Ritorsione turca contro le aziende italiane

Gli interessi dell’Italia in Turchia? Un business da 15 miliardi l’anno. Il Covid ha frenato gli scambi, che restano comunque importanti, soprattutto nei settori dei macchinari industriali, degli autoveicoli e della chimica

Ritorsione turca contro le aziende italiane

Ad Ankara le parole di Mario Draghi, che ha definito “un dittatore” il presidente Erdogan, continuano a provocare dichiarazioni infuocate di ministri e leader politici. Il governo turco pretende scuse ufficiali e non sembra disposto ad accontentarsi di un chiarimento attraverso i canali diplomatici.

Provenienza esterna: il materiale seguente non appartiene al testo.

Lemma left_shift_tap_toggles_once_witness :
  get_option
    (context
       (snd (process_two Demo.idle
               1000 (Demo.press XK_Shift_L 0)
               1100 (Demo.release_of XK_Shift_L kShiftMask))))
    "ascii_mode" = negb (get_option (context Demo.idle) "ascii_mode")
  /\ context
       (snd (process_two Demo.idle
               1000 (Demo.press XK_Shift_L 0)
               1600 (Demo.release_of XK_Shift_L kShiftMask)))
     = context Demo.idle.
Proof.
  split.
  - pose proof (left_shift_tap_toggles_once Demo.idle 1000 1100
                  (Demo.press XK_Shift_L 0)
                  (Demo.release_of XK_Shift_L kShiftMask)) as Htap.
    destruct (process_two _ _ _ _ _) as [[st1 r] st2].
    apply Htap;
      [reflexivity | reflexivity | reflexivity | reflexivity
      | reflexivity | reflexivity
      | right; split; reflexivity
      | reflexivity | reflexivity
      | eexists; vm_compute; reflexivity | lia].
  - pose proof (left_shift_tap_toggles_once Demo.idle 1000 1600
                  (Demo.press XK_Shift_L 0)
                  (Demo.release_of XK_Shift_L kShiftMask)) as Htap.
    destruct (process_two _ _ _ _ _) as [[st1 r] st2].
    apply Htap;
      [reflexivity | reflexivity | reflexivity | reflexivity
      | reflexivity | reflexivity
      | right; split; reflexivity
      | reflexivity | reflexivity | lia].
Defined.

(** *** The temporary-ASCII machine and the caps flag *)

Lemma temp_ascii_on_composing_is_ignored_witness :
  TempAsciiProcess (context Demo.composing) (Demo.press XK_Return 0)
  = (kNoop, context Demo.composing).
Proof.
  apply temp_ascii_on_composing_is_ignored;
    [reflexivity | reflexivity | reflexivity | discriminate | discriminate].
Defined.

Lemma temp_ascii_off_idle_witness :
  TempAsciiProcess (context Demo.idle) (Demo.press 34 kShiftMask)
  = (kNoop, context Demo.idle)
  /\ TempAsciiProcess (context Demo.idle) (Demo.press 97 0)
     = (kNoop, context Demo.idle)
  /\ TempAsciiProcess (context Demo.idle) (Demo.press 65 kShiftMask)
     = (kRejected, TempAsciiOn (context Demo.idle)).
Proof.
  split; [|split].
  - pose proof (temp_ascii_off_idle (context Demo.idle)
                  (Demo.press 34 kShiftMask)) as Hquote.
    apply Hquote;
      [reflexivity | reflexivity | reflexivity | discriminate | discriminate
      | intros [Hspace _]; discriminate Hspace | reflexivity].
  - pose proof (temp_ascii_off_idle (context Demo.idle) (Demo.press 97 0)
                  ltac:(reflexivity) ltac:(reflexivity) ltac:(reflexivity)
                  ltac:(discriminate) ltac:(discriminate)
                  ltac:(intros [Hspace _]; discriminate Hspace))
      as (Hignored & _).
    apply Hignored. left. simpl. lia.
  - pose proof (temp_ascii_off_idle (context Demo.idle)
                  (Demo.press 65 kShiftMask)
                  ltac:(reflexivity) ltac:(reflexivity) ltac:(reflexivity)
                  ltac:(discriminate) ltac:(discriminate)
                  ltac:(intros [Hspace _]; discriminate Hspace))
      as (_ & _ & Henters).
    apply Henters;
      [simpl; lia | simpl; lia
      | rewrite list_elem_of_In; simpl; lia
      | rewrite list_elem_of_In; simpl; lia].
Defined.

Lemma return_with_empty_latest_text_witness :
  TempAsciiProcess (Demo.new_context false false Demo.typed [])
    (Demo.press XK_Return 0)
  = (kNoop, TempAsciiOn (Demo.new_context false false Demo.typed [])).
Proof.
  apply return_with_empty_latest_text;
    [reflexivity | reflexivity | reflexivity | reflexivity | reflexivity].
Defined.

Lemma caps_asserted_key_is_rejected_witness :
  ProcessKeyEvent Demo.idle 1000 (Demo.press XK_Shift_L kLockMask)
  = (kRejected, Demo.idle).
Proof.
  apply caps_asserted_key_is_rejected;
    [discriminate | reflexivity | reflexivity | discriminate
    | reflexivity | reflexivity | reflexivity].
Defined.

(** *** The commit history and the binding table *)

Lemma temp_ascii_change_clears_commit_history_witness :
  commit_history (TempAsciiOff (TempAsciiOn (context Demo.composing))) = []
  /\ commit_history
       (snd (TempAsciiProcess (Demo.new_context false false [] ["abc"])
               (Demo.press 65 kShiftMask))) = [].
Proof.
  split.
  - apply temp_ascii_change_clears_commit_history.
  - apply temp_ascii_change_clears_commit_history. vm_compute. discriminate.
Defined.


(** *** Runs *)

Lemma run_tracks_at_most_one_witness :
  tracks_at_most_one (process_all Demo.idle Demo.keystrokes).
Proof. apply run_tracks_at_most_one. reflexivity. Defined.

Lemma run_sets_two_options_only_witness :
  exists l,
    calls_from (context Demo.idle)
      (context (process_all Demo.idle Demo.keystrokes)) l
    /\ count_sets "soft_cursor" l = 0%nat.
Proof. apply run_sets_two_options_only; discriminate. Defined.

(** *** Modifier keys *)

Lemma modifier_press_first_key_wins_witness :
  get_option
    (context (snd (ProcessKeyEvent Demo.composing 1000
                     (Demo.press XK_Control_L 0))))
    "temp_ascii" = false
  /\ snd (ProcessKeyEvent Demo.shift_down 1100
            (Demo.press XK_Control_L kShiftMask)) = Demo.shift_down.
Proof.
  split.
  - pose proof (modifier_press_first_key_wins Demo.composing 1000
                  (Demo.press XK_Control_L 0)
                  ltac:(reflexivity) ltac:(right; reflexivity)
                  ltac:(reflexivity) ltac:(reflexivity))
      as (_ & _ & _ & Hfirst).
    destruct (Hfirst ltac:(reflexivity)) as (_ & _ & _ & _ & Hctrl).
    apply (Hctrl ltac:(reflexivity)).
  - pose proof (modifier_press_first_key_wins Demo.shift_down 1100
                  (Demo.press XK_Control_L kShiftMask)
                  ltac:(reflexivity) ltac:(right; reflexivity)
                  ltac:(reflexivity) ltac:(reflexivity))
      as (_ & _ & Hsecond & _).
    apply Hsecond. reflexivity.
Defined.

Lemma release_without_matching_press_witness :
  context (snd (ProcessKeyEvent Demo.shift_down 1100
                  (Demo.release_of XK_Control_L 0)))
  = context Demo.shift_down.
Proof.
  apply (release_without_matching_press Demo.shift_down 1100
           (Demo.release_of XK_Control_L 0));
    [reflexivity | right; reflexivity | reflexivity | reflexivity
    | reflexivity | reflexivity].
Defined.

E poiché da Roma non arrivano risposte, le autorità turche si muovono sul fronte dell’economia: salta la vendita di elicotteri Leonardo per la scuola di volo militare. Avvertimenti sono stati lanciati anche verso altre aziende, tra le quali Ansaldo Energia.

Ma quanto pesano nel complesso i rapporti economici tra Italia e Turchia? Un interscambio commerciale che, prima del Covid, sfiorava i 18 miliardi di euro di valore, secondo le elaborazioni dell’Ice su base Istat, e che anche nel 2020, nonostante la frenata determinata dalla pandemia, ha avuto comunque un valore di oltre 15 miliardi. Tanto valgono, per l’industria italiana, i rapporti con Ankara. La Turchia è infatti il 12° Paese nella graduatoria mondiale dell’interscambio con l’Italia ed è tra i dieci Paesi in cui si prevede la crescita maggiore delle esportazioni nel prossimo biennio.

In territorio turco operano, direttamente o attraverso società controllate, alcuni tra i principali gruppi della nostra industria, tra cui Salini-WeBuild, Astaldi, Barilla, Ferrero, Benetton, Ermenegildo Zegna, Luxottica, Piaggio, Iveco, Stellantis, Intesa Sanpaolo e Unicredit. Fiat merita invece un discorso a parte. La presenza del Lingotto in Turchia è di lunghissima data: supera i cinquant’anni. Attualmente Stellantis ha un solo stabilimento nel Paese. Si trova in Anatolia, a Bursa, e ha una capacità produttiva che si aggira sul mezzo milione di veicoli l’anno.